- After labor that lasted hours, I was told by a nurse not to fall asleep with my baby.
- Dr. Harvey Karp says that baby-friendly hospitals can be unfriendly to new parents.
- He recommends sending babies to the nursery so the birthing parent can get some rest.
After pressing on my contracting, overexerted uterus in the hours after giving birth, the labor and delivery nurse dimmed the lights, then cheerfully reminded me, "Now don't fall asleep with the baby!" as my eyes started to close while nursing.
After at least 28 hours of labor and no epidural because of a preexisting spine condition, my body was shutting down. The nurse's reminder, which was protocol, seemed ridiculous, counterintuitive, and nearly physically impossible.
I didn't discover that hospitals had nurseries until after my first baby was born seven years ago. I gave birth three more times, and none of my children saw the inside of one.
Using a hospital nursery has become even more difficult because of the shortage of healthcare staffers during the pandemic. Hospitals have also tried to limit interactions between staff members and patients to try to contain the spread of COVID-19, said Dr. Harvey Karp, a pediatrician and the author of "Happiest Baby on the Block," but the trend of expecting the mom to start round-the-clock care without any recovery rest began well before the pandemic.
Baby-friendly hospitals are not friendly to the birthing parent
In 1991, when the World Health Organization implemented the Baby Friendly Hospital Initiative, more mothers were encouraged to care for their babies in their rooms to encourage breastfeeding and bonding.
Karp said that after the arduous journey of giving birth, an exhausted parent will often end up falling asleep while holding their baby.
Cuddling with your baby after giving birth may seem natural, but Karp said it has also led to tragedy. "Babies falling out of beds, getting skull fractures, getting shoulder fractures, and there have been a couple of cases where women have rolled onto the babies in the middle of the night and babies have been killed that way," he said. "There's this whole issue — is 'baby friendly' 'mommy friendly?'"
Now, nurses usually go in every hour to make sure moms aren't falling asleep in an effort to prevent newborn falls, he said. Research has found that about 1,600 newborn falls occur each year.
For me, this was straight torture, and three hours of uninterrupted sleep at any point during my hospital stays would have created an entirely different first few days of parenting with each of my four babies.
Parents can demand to get some rest after giving birth
Karp said that birthing parents don't have to accept this system, especially at the expense of their mental and physical well-being and their baby's.

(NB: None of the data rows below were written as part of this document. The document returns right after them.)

(** One character of the pattern, and the rest. *)
Lemma matchhere_one c mh ps e text y :
  0 ∉ text → c ≠ 0 → (∀ text, 0 ∉ text → decides (mh (text ++ 0 :: y)) (here (ps, e) text)) →
  decides (t ← head (text ++ 0 :: y); if negb (t =? 0) && ((c =? 46) || (c =? t)) then mh (tail (text ++ 0 :: y)) else Some false)
    (here (One (atom_of c) :: ps, e) text).
Proof.
  intros Hnul Hc Hmh. destruct text as [|t text]; cbn.
  - exists false. split; [done|]. by rewrite here_one.
  - apply not_elem_of_cons in Hnul as [Ht Hn]. rewrite (proj2 (Z.eqb_neq t 0)) by done. cbn [negb andb].
    rewrite (Z.eqb_sym c t), orb_comm. destruct (_ || _) eqn:E.
    + eapply decides_iff; [by apply Hmh|]. rewrite here_one, accepts_atom. tauto.
    + exists false. split; [done|]. rewrite here_one, accepts_atom, E. naive_solver.
Qed.

Lemma pieces_cons c d re2 :
  pieces (c :: d :: re2) =
    if d =? 42 then let '(ps, e) := pieces re2 in (Many (atom_of c) :: ps, e)
    else let '(ps, e) := pieces (d :: re2) in (One (atom_of c) :: ps, e).
Proof. reflexivity. Qed.

Lemma matchhere_cons c d re2 text :
  c ≠ 0 →
  matchhere (c :: d :: re2) text =
    if d =? 42 then matchstar_loop (matchhere re2) c text
    else if (c =? 36) && (d =? 0) then t ← head text; Some (t =? 0)
    else t ← head text; if negb (t =? 0) && ((c =? 46) || (c =? t)) then matchhere (d :: re2) (tail text) else Some false.
Proof. intros Hc. cbn [matchhere]. by rewrite (proj2 (Z.eqb_neq c 0)). Qed.

Lemma matchhere_ok n : ∀ re x text y, (length re ≤ n)%nat → 0 ∉ re → 0 ∉ text →
  decides (matchhere (re ++ 0 :: x) (text ++ 0 :: y)) (here (pieces re) text).
Proof.
  induction n as [|n IH]; intros re x text y Hn Hre Htext.
  - destruct re; [|cbn in Hn; lia]. cbn. eapply decides_iff; [apply decides_true|]. by rewrite here_nil.
  - destruct re as [|c re1]; cbn [length] in Hn.
    { cbn. eapply decides_iff; [apply decides_true|]. by rewrite here_nil. }
    apply not_elem_of_cons in Hre as [Hc Hre]. apply not_eq_sym in Hc.
    destruct re1 as [|d re2]; cbn [app]; rewrite matchhere_cons by done.
    + cbn [pieces]. change (0 =? 42) with false. cbv iota. rewrite Z.eqb_refl, andb_true_r. destruct (c =? 36).
      * destruct text as [|t text]; cbn.
        -- eapply decides_iff; [apply decides_true|]. by rewrite here_end.
        -- apply not_elem_of_cons in Htext as [Ht _]. exists false. split; [by rewrite (proj2 (Z.eqb_neq t 0))|]. by rewrite here_end.
      * apply (matchhere_one c (matchhere (0 :: x))); [done|done|]. intros text' Ht'. cbn.
        eapply decides_iff; [apply decides_true|]. by rewrite here_nil.
    + apply not_elem_of_cons in Hre as [Hd Hre]. apply not_eq_sym in Hd. cbn [length] in Hn. rewrite pieces_cons. destruct (Z.eqb_spec d 42) as [->|Hd42].
      * specialize (IH re2 x). destruct (pieces re2) as [ps e] eqn:Ep.
        eapply decides_iff; [apply (matchstar_ok _ c (here (ps, e)))|by rewrite here_many].
        -- intros text' y' Ht'. apply IH; [lia|done|done].
        -- done.
      * rewrite (proj2 (Z.eqb_neq d 0)), andb_false_r by done.
        specialize (IH (d :: re2) x). cbn [app] in IH. destruct (pieces (d :: re2)) as [ps e] eqn:Ep.
        apply (matchhere_one c (matchhere (d :: re2 ++ 0 :: x))); [done|done|]. intros text' Ht'.
        apply IH; [cbn; lia| |done]. by apply not_elem_of_cons.
Qed.

Lemma match_loop_ok re x : 0 ∉ re → ∀ text y, 0 ∉ text →
  decides (match_loop (re ++ 0 :: x) (text ++ 0 :: y)) (∃ pre v, text = pre ++ v ∧ here (pieces re) v).
Proof.
  intros Hre. induction text as [|t text IH]; intros y Hnul; (destruct (matchhere_ok _ re x _ y (Nat.le_refl _) Hre Hnul) as (b & E & Hb)).
  - exists b. cbn in *. rewrite E. split; [by destruct b|]. rewrite Hb. split; [by exists [], []|]. by intros ([|] & [|] & ? & H).
  - pose proof Hnul as Hnul'. apply not_elem_of_cons in Hnul' as [Ht Hn]. cbn in *. rewrite E. cbn. destruct b.
    + eapply decides_iff; [apply decides_true|]. split; [|done]. intros _. exists [], (t :: text). split; [done|by apply Hb].
    + rewrite (proj2 (Z.eqb_neq t 0)) by done. cbn [negb]. eapply decides_iff; [by apply IH|]. split.
      * intros (pre & v & -> & Hv). by exists (t :: pre), v.
      * intros ([|x' pre] & v & Ev & Hv); cbn in Ev; [subst v; by apply Hb in Hv|]. injection Ev as -> ->. by exists pre, v.
Qed.

Lemma match_ok re x text y : 0 ∉ re → 0 ∉ text → decides (match_ (re ++ 0 :: x) (text ++ 0 :: y)) (matches re text).
Proof.
  intros Hre Htext. unfold match_, matches. destruct re as [|r0 re]; cbn [app head mbind option_bind tail].
  - change (0 =? 94) with false. cbv iota. eapply decides_iff; [apply (match_loop_ok [] x); [apply not_elem_of_nil|done]|].
    split; [done|]. intros _. exists [], text. split; [done|]. by apply here_nil.
  - destruct (r0 =? 94).
    + apply not_elem_of_cons in Hre as [_ Hre]. by apply (matchhere_ok (length re)).
    + by apply (match_loop_ok (r0 :: re) x).
Qed.

(** C30. [match] decides the language of its pattern: on every pattern and
    text it returns, within both strings, true exactly when the text contains
    a word described by the pattern: a character stands for itself, ['.'] for
    any one, [c*] for any number of [c] (of any characters for [.*]), ['^']
    anchors the match at the beginning and a final ['$'] at the end. *)
Theorem match_decides_pattern re x text y :
  0 ∉ re → 0 ∉ text →
  ∃ b, match_ (re ++ 0 :: x) (text ++ 0 :: y) = Some b ∧ (b = true ↔ matches re text).
Proof. apply match_ok. Qed.

Lemma match_decides_pattern_witness :
  ∃ b, match_ [94; 97; 42; 46; 36; 0] [97; 97; 98; 0] = Some b ∧ (b = true ↔ matches [94; 97; 42; 46; 36] [97; 97; 98]).
Proof. apply (match_decides_pattern [94; 97; 42; 46; 36] [] [97; 97; 98] []); (apply (bool_decide_unpack _); vm_compute; exact I). Defined.

(** ** Lines *)

Definition plain (l : bytes) : Prop := 0 ∉ l ∧ 10 ∉ l.

(** Complete lines, and an incomplete last one. *)
Definition join (ls : list bytes) (r : bytes) : bytes := concat (map (λ l, l ++ [10]) ls) ++ r.

(** What is printed for these lines. *)
Inductive prints (re : bytes) : list bytes → bytes → Prop :=
  | prints_nil : prints re [] []
  | prints_match l ls o : matches re l → prints re ls o → prints re (l :: ls) (l ++ 10 :: o)
  | prints_skip l ls o : ¬ matches re l → prints re ls o → prints re (l :: ls) o.

Lemma prints_app re ls1 ls2 o1 o2 : prints re ls1 o1 → prints re ls2 o2 → prints re (ls1 ++ ls2) (o1 ++ o2).
Proof.
  intros H1 H2. induction H1 as [|l ls o Hm H1 IH|l ls o Hm H1 IH]; cbn [app]; [done| |by apply prints_skip].
  rewrite <- app_assoc. by apply (prints_match re l (ls ++ ls2) (o ++ o2)).
Qed.

Lemma join_cons l ls r : join (l :: ls) r = l ++ 10 :: join ls r.
Proof. unfold join. cbn. by rewrite <- !app_assoc. Qed.

Lemma join_app ls r x : join ls r ++ x = join ls (r ++ x).
Proof. unfold join. by rewrite app_assoc. Qed.

Lemma join_length ls : (length ls ≤ length (join ls []))%nat.
Proof. induction ls as [|l ls IH]; [cbn; lia|]. rewrite join_cons, length_app. cbn. lia. Qed.

Lemma join_split ls r : join ls r = join ls [] ++ r.
Proof. by rewrite join_app. Qed.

"Demand the nurse take the baby, and they will reluctantly do that in most places," Karp said, even if they are rocking them at the nursing station or in the NICU for a bit.
Be insistent if you want additional items that your nurse isn't providing, such as pacifiers or formula — it's your right to have those items. You are also allowed to swaddle your baby, and you can bring your preferred blanket or sleep sack from home if you don't think the hospital supports that.
Ask family, friends, and partners to help care for the baby in your hospital room, setting up shifts ahead of time if possible so you can rest. You can also hire postpartum doulas to help in the hospital and at home. Some doulas focus on the "fourth trimester" rather than the birth itself. Major Care's My Fourth is one tool that connects parents to postpartum care and support.
In the end, I didn't really get a chunk of rest until I made it home, showered, and flopped into my own bed, my baby blues looking a little less daunting after a bit of rest. While parents and babies should be together, the birthing parent also deserves much better, and they will better be able to care for their babies with some sleep and some basic support.